Мистер Ричардс заметил:

— К таким вопросам следует подходить с открытым разумом. А открытый разум, джентльмены, не обязательно является пустым.

— Очень тонкое различение!

— И прекрасно. Мистер Кит предлагает уничтожить театры. Присоединяюсь. Нет ничего проще. Позвольте мне набросать памятную записку, которую мы подадим в Палату лордов. Мы будем взывать к нравственному чувству. Я знаю, как следует излагать подобные вещи. "Настоящим податели прошения сего по соизволению Божию смиренно протестуют против чрезмерного обилия поцелуев на сцене" — а! Кстати о поцелуях, вон идет наш друг, дон Франческо. Он подпишет нам памятную записку, а мы засвидетельствуем подпись под присягой. Против монсиньора ни одному англичанину не устоять. Да и с торжественной присягой ничто не сравнится.
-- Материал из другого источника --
Definition delete (caching : bool) (id : str) : M unit :=
  guard_else (negb (str_eqb id DEFAULT_TENANT_ID)) CannotDeleteDefault ;;;
  found <- query "load tenant" (fun s => tenants s !! id) ;;
  some_or found NotFound ;;;
  n <- counts id ;;
  guard_else (bool_decide (n = (0, 0, 0)%nat)) (not_empty id n) ;;;
  deleted <- execute "delete tenant" (delete_row id) ;;
  (if deleted then ret tt
   else
     recount <- caught (counts id) ;;
     fail (not_empty id (default (0, 0, 0)%nat recount))) ;;;
  (if caching then invalidate (active_key id) else ret tt).

(** [Ok(true)], of an answer of [is_active]. *)
Definition open_for (active : option bool) : bool := match active with Some true => true | _ => false end.

End TenantService.

(** ** Handlers *)

#[export] Instance http_errors : Errors HttpError := http_internal.

(** "a", "a and b", "a, b and c". *)
Fixpoint natural_join (parts : list str) : str :=
  match parts with
  | [] => lit "dependent resource(s)"
  | [a] => a
  | [a; b] => a ++ lit " and " ++ b
  | a :: rest => a ++ lit ", " ++ natural_join rest
  end.

Definition counted (n : nat) (what : string) : list str :=
  if (0 <? n)%nat then [show_nat n ++ lit " " ++ lit what] else [].

Definition tenant_error (e : TenantError) : HttpError :=
  match e with
  | NotFound => not_found "Tenant not found"
  | NotEmpty id users channels plans =>
      let parts := counted users "user(s)" ++ counted channels "channel(s)" ++ counted plans "plan(s)" in
      conflict (lit "Tenant '" ++ id ++ lit "' has " ++ natural_join parts ++ lit ". Remove them first.")
  | InvalidStatus => bad_request "status must be active or disabled"
  | CannotDisableDefault => bad_request "Cannot disable the default tenant"
  | CannotDeleteDefault => bad_request "Cannot delete the default tenant"
  | InvalidInput m => bad_request_str m
  | TenantInternal _ => http_internal "Tenant operation failed"
  end.

Abbreviation H := (Sql.M tables HttpError).

Definition has_role (a : AuthUser) (r : string) : bool := str_eqb (au_role a) (lit r).
Definition own_tenant (a : AuthUser) (t : str) : bool := str_eqb (au_tenant_id a) t.

Definition list_tenants (a : AuthUser) (page per_page : Z) : H (Page TenantResponse) :=
  let page := clamp 1 1000000 page in
  let per_page := clamp 1 100 per_page in
  listed <-
    (if has_role a "system" then mapped tenant_error (TenantService.list_paginated page per_page)
     else if has_role a "admin" then
       tenant <- mapped tenant_error (TenantService.get (au_tenant_id a)) ;;
       ret ([tenant], 1)
     else fail (forbidden "Only system and admin can list tenants")) ;;
  let '(shown, count) := listed in
  ret {| items := shown; total := count; page := page; per_page := per_page; total_pages := (count + per_page - 1) / per_page |}.

Definition create_tenant (a : AuthUser) (uuid name : str) (now : Z) : H TenantResponse :=
  guard_else (has_role a "system") (forbidden "Only system can create tenants") ;;;
  guard_else (negb (str_eqb (trim name) [])) (bad_request "name is required") ;;;
  mapped tenant_error (TenantService.create uuid name now).

Definition update_tenant (a : AuthUser) (id : str) (name status : option str) : H TenantResponse :=
  guard_else (has_role a "system" || own_tenant a id) (not_found "Tenant not found") ;;;
  guard_else (negb (str_eqb id DEFAULT_TENANT_ID && bool_decide (status = Some (lit "disabled"))))
    (bad_request "Cannot disable the default tenant") ;;;
  mapped tenant_error (TenantService.update true id name status).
Люди почему—то считают, что присягающий сам в нее верит.

Названный благодушный персонаж, достойно ступая, спустился по лестнице и приветствовал общество звучным:

— Pax Vobiscum[71]!

Впрочем, уговорить его остаться на долгий срок не удалось. Весь день он прохлопотал вокруг Герцогини, угрожавшей теперь присоединиться к Моравским братьям, до того ее расстроила приключившаяся с нею безделица. Разумеется, дон Франческо не относился к ее угрозам серьезно, однако, как всякий хорошо обученный священнослужитель, он ничего не принимал на веру, а во всем, что касается женщин, готов был к любым неожиданностям.

— Всего один стакан! — сказал Кит.

— Позвольте мне выпить за ваше здоровье, пока мы еще не расстались, — прибавил епископ. — Мне жалко вас покидать. Но наша дружба на этом не кончится. Мы встретимся в сентябре, в сезон винограда, Кит меня уговорил. Я словно воск в его руках. А вашу улыбку, дон Франческо, я увезу с собой за море. Всего один стакан!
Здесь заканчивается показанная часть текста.